After that, he doused the lower floor of the family’s Wakefield Drive home with gasoline, let out his dogs, and set the building ablaze. He headed back up to his second floor bedroom, and only survived because three neighbours put up a ladder and rescued him after they noticed smoke.
RCMP, alerted to a domestic incident by the phone call, arrived to find the house already filling with smoke.
READ ALSO: Killer changes plea to guilty in triple murder of Langley family
One officer broke a window to gain access to the lower floor and dragged out Zangrilli, and although first responders tried to revive him, he was declared dead at the scene.
The other two bodies would only be discovered by firefighters later.
At the RCMP detachment headquarters, officers noticed an item in Ebrahimian’s pocket, and fearing it was a weapon, they searched him. They found a large folding knife, still with blood on the blade, and a second knife hung around his neck.

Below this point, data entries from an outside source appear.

(* ===== verification/InboxClosed.v ===== *)
(** * Closed generations and attempt counters

    What deliveries and confirmations never undo: counters do not decrease,
    permanent flags and terminal rows stay; so a generation that was closed
    remains closed, and a closed generation never reaches the handler. *)
From S2P Require Import Prelude GoStrings Errors Ident Inbox InboxSQL TerminalState InboxSpec.
From S2P Require Import InboxProps InboxEffects.
Import Stdlib.Strings.String.
Open Scope string_scope.
Open Scope Z_scope.

Definition counter_le (c c' : counterRow) : Prop :=
  c_attempts c <= c_attempts c' /\ (c_terminal c = true -> c_terminal c' = true).

Section Persist.
Context {B : Type}.
Implicit Types (d : DB B) (k : idkey) (key : Key) (fp : Fingerprint) (w : env).

Record persist d d' : Prop := {
  p_attempts k r : attempts d !! k = Some r ->
    exists r', attempts d' !! k = Some r' /\ a_fingerprint r' = a_fingerprint r /\
      counter_le (a_counter r) (a_counter r');
  p_generations g c : generations d !! g = Some c ->
    exists c', generations d' !! g = Some c' /\ counter_le c c';
  p_terminal g r : terminal d !! g = Some r ->
    exists r', terminal d' !! g = Some r' /\ t_failure_kind r' = t_failure_kind r /\
      t_attempts r' = t_attempts r /\ t_terminal_at r' = t_terminal_at r }.

#[global] Instance counter_le_preorder : PreOrder counter_le.
Proof.
  split; [intros c; split; [lia|done]|].
  intros c1 c2 c3 [? ?] [? ?]. split; [lia|auto].
Qed.

#[global] Instance persist_preorder : PreOrder persist.
Proof.
  split.
  - intros d. split; [intros k r ?; exists r|intros g c ?; exists c|intros g r ?; exists r];
      split_and!; done.
  - intros d1 d2 d3 [A1 G1 T1] [A2 G2 T2]. split.
    + intros k r Hr. destruct (A1 k r Hr) as (r2 & Hr2 & Hf2 & Hc2).
      destruct (A2 k r2 Hr2) as (r3 & Hr3 & Hf3 & Hc3). exists r3.
      split_and!; [done|congruence|by etrans].
    + intros g c Hc. destruct (G1 g c Hc) as (c2 & Hc2 & ?). destruct (G2 g c2 Hc2) as (c3 & ? & ?).
      exists c3. split; [done|by etrans].
    + intros g r Hr. destruct (T1 g r Hr) as (r2 & Hr2 & ? & ? & ?).
      destruct (T2 g r2 Hr2) as (r3 & ? & ? & ? & ?). exists r3. split_and!; congruence.
Qed.

Lemma persist_same d d' :
  attempts d' = attempts d -> generations d' = generations d -> terminal d' = terminal d -> persist d d'.
Proof.
  intros Ha Hg Ht. split; rewrite ?Ha, ?Hg, ?Ht; intros x y Hx; exists y; split_and!; done.
Qed.

Lemma persist_set_counter key fp c d :
  rows_ok d -> identified (key_id key) fp d ->
  (forall c0, counter_of key fp d = Some c0 -> counter_le c0 c) -> persist d (set_counter key fp c d).
Proof.
  intros Hd (i & Hi & Hf) Hle. unfold set_counter, counter_of in *. destruct (legacy key); split; simpl.
  - intros k r Hr. destruct (decide (k = key_id key)) as [->|].
    + eexists. rewrite lookup_insert_eq. split_and!; [done|simpl|apply Hle; by rewrite Hr].
      destruct (ok_attempts d Hd _ _ Hr) as (i' & ? & ? & _). congruence.
    + exists r. by rewrite lookup_insert_ne.
  - intros g c0 Hg. by exists c0.
  - intros g r Hr. by exists r.
  - intros k r Hr. by exists r.
  - intros g c0 Hg. destruct (decide (g = (key_id key, AttemptFingerprint key fp))) as [->|].
    + exists c. rewrite lookup_insert_eq. auto.
    + exists c0. by rewrite lookup_insert_ne.
  - intros g r Hr. by exists r.
Qed.

Lemma persist_consume key fp t d :
  rows_ok d -> identified (key_id key) fp d -> persist d (consume key fp t d).
Proof.
  intros Hd Hid. apply persist_set_counter; [done..|]. intros c0 ->. split; simpl; [lia|done].
Qed.

Lemma persist_keep_deferred key fp t d :
  rows_ok d -> identified (key_id key) fp d -> persist d (keep_deferred key fp t d).
Proof.
  intros Hd Hid. unfold keep_deferred. destruct (counter_of key fp d) eqn:Hc; [reflexivity|].
  apply persist_set_counter; [done..|]. congruence.
Qed.

Lemma persist_flag key fp t d :
  rows_ok d -> identified (key_id key) fp d -> persist d (flag_permanent key fp t d).
Proof.
  intros Hd Hid. unfold flag_permanent. destruct (counter_of key fp d) as [c|] eqn:Hc; [|reflexivity].
  apply persist_set_counter; [done..|]. intros c0 ?. simplify_eq. by split; simpl.
Qed.

Lemma persist_terminal_row g f (d : DB B) :
  (forall r, terminal d !! g = Some r -> t_failure_kind (f (Some r)) = t_failure_kind r /\
     t_attempts (f (Some r)) = t_attempts r /\ t_terminal_at (f (Some r)) = t_terminal_at r) ->
  persist d (set_terminal (<[g := f (terminal d !! g)]> (terminal d)) d).
Proof.
  intros Hf. split; [intros k r ?; by exists r|intros g' c ?; by exists c|].
  intros g' r Hr. simpl. destruct (decide (g' = g)) as [->|].
  - rewrite lookup_insert_eq, Hr. eexists. split; [done|]. by apply Hf.
  - rewrite lookup_insert_ne by done. by exists r.
Qed.

Lemma persist_record key fp n kind t d : persist d (record_terminal key fp n kind t d).
Proof.
  apply (persist_terminal_row _ (fun o => match o with
    | Some old => reset_handoff old
    | None => {| t_attempts := n; t_failure_kind := kind; t_terminal_at := t;
                 t_handoff_confirmed_at := None |} end)). done.
Qed.

(** ** Every delivery and confirmation *)
Lemma spec_failed_persist key fp n maxAttempts e d w :
  open_ok (key_id key) d -> identified (key_id key) fp d -> collision_free key fp ->
  persist d (op_db (spec_failed key fp n maxAttempts e d w)).
Proof.
  intros Ho Hid Hcf. pose proof (proj1 Ho) as Hd. unfold spec_failed. destruct (is_defer e).
  { ticks. by apply persist_keep_deferred. }
  destruct (tick w) as [t w1].
  assert (persist d (consume key fp t d)) as Hp by by apply persist_consume.
  destruct (consume_ok key fp t d Ho Hid Hcf) as [[Hd1 _] _].
  pose proof (identified_consume key fp t d Hid) as Hid1.
  destruct (IsPermanent (Some e)); [|destruct (maxAttempts <=? n)]; ticks; [| |done];
    (etrans; [exact Hp|]); [etrans; [by apply persist_flag|]|]; apply persist_record.
Qed.

Lemma spec_handle_persist key fp n maxAttempts h d w :
  open_ok (key_id key) d -> identified (key_id key) fp d -> collision_free key fp ->
  persist d (op_db (spec_handle key fp n maxAttempts h d w)).
Proof.
  intros Ho Hid Hcf. unfold spec_handle. destruct (h (business d)) as [b [e|]].
  { by apply spec_failed_persist. }
  ticks. etrans; [apply (persist_same d (set_business b d)); done|].
  etrans; [by apply persist_consume; [apply (set_business_open (key_id key))|]|]. by apply persist_same.
Qed.

Lemma spec_ProcessAttempt_persist key fp maxAttempts h d w :
  db_ok d -> Fingerprint_wf fp -> collision_free key fp ->
  persist d (op_db (spec_ProcessAttempt key fp maxAttempts h d w)).
Proof.
  intros Hd Hwf Hcf. unfold spec_ProcessAttempt. destruct (tick w) as [t w1].
  destruct (inbox d !! key_id key) as [i|] eqn:Hi.
  - destruct (String.eqb_spec (i_fingerprint i) fp) as [Hf|]; simpl; [|reflexivity].
    destruct (i_completed_at i); [reflexivity|].
    assert (identified (key_id key) fp d) as Hid by by exists i.
    pose proof (db_ok_open (key_id key) d Hd) as Ho. unfold spec_pending.
    destruct (state_of key fp d) as [[[n flag] kind]|]; [|by apply spec_handle_persist].
    destruct (flag || _); [|destruct ((maxAttempts <=? n) || _); [|by apply spec_handle_persist]];
      unfold spec_closed; ticks; apply persist_record.
  - destruct (new_identity_open (key_id key) fp t d Hd Hi Hwf).
    etrans; [|by apply spec_handle_persist]. by apply persist_same.
Qed.
Lemma sqlite_finishFailedAttempt_quiet d1 key fp dec maxAttempts e d w :
  open_ok (key_id key) d -> identified (key_id key) fp d -> collision_free key fp ->
  1 <= ad_attempt dec ->
  ad_exists dec = bool_decide (is_Some (counter_of key fp d)) ->
  (counter_of key fp d = None -> ad_attempt dec = 1) ->
  finishFailedAttempt d key fp dec maxAttempts e d1 (quiet w)
  = as_done (spec_failed key fp (ad_attempt dec) maxAttempts e d (quiet w)).
Proof.
  intros Ho Hid Hcf Hn He Hone. unfold finishFailedAttempt, spec_failed.
  fold (is_defer e). tx_step. destruct (is_defer e) eqn:Hdefer.
  - tx_step. rewrite tick_quiet, tx_bind_eq, PreserveDeferred_one; [done|].
    intros Hnone. rewrite (Hone Hnone). lia.
  - rewrite tx_bind_eq, sqlite_consumeAttempt_quiet by (done || apply Ho). cbv beta iota.
    rewrite tick_quiet. cbv beta iota.
    destruct (consume_ok key fp (tick w).1 d Ho Hid Hcf) as [[Hok _] _].
    rewrite tx_bind_eq, sqlite_markAttemptTerminal_quiet by auto using identified_consume.
    destruct (IsPermanent (Some e)) eqn:Hp; simpl.
    + rewrite tx_bind_eq, sqlite_recordTerminal_quiet by done. by rewrite !tick_quiet.
    + destruct (maxAttempts <=? ad_attempt dec); [|done].
      rewrite tx_bind_eq, sqlite_recordTerminal_quiet by done. by rewrite !tick_quiet.
Qed.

After being hospitalized with suicidal thoughts within 24 hours of the murder, Ebrahimian was charged with murder on July 11, 2020.
He’s been in custody ever since.
Both Crown and the defense said that Ebrahimian’s mental state is poor, and he’s been diagnosed with schizophrenia.
He has attempted suicide multiple times since he was arrested, including ingesting several razor blades, and trying to fling himself off an upper tier in the pre-trial centre where he’s been held for the last two years.
“He hears his mother’s voice,” said Turcot. “He lives in a very, how can I say it, we would see it as a very pitiful existence. He would see it as a painful existence.”
Ebrahimian is currently being given powerful medications to attempt to control his suicidal urges. Turcot asked the judge to recommend he be sent to a medical prison facility rather than Kent Institution, which is the usual first stop for convicted murderers in B.C.
Wearing an orange sweat suit, Ebrahimian entered the courtroom hunched over, and sat almost silently in the prisoner’s box during the morning-long hearing. He frequently rocked back and forth.
Asked if he wanted to say anything before the judge passes sentence, he declined through Turcot.
Blok will make his sentencing ruling on Monday, Dec. 19, at 10 a.m.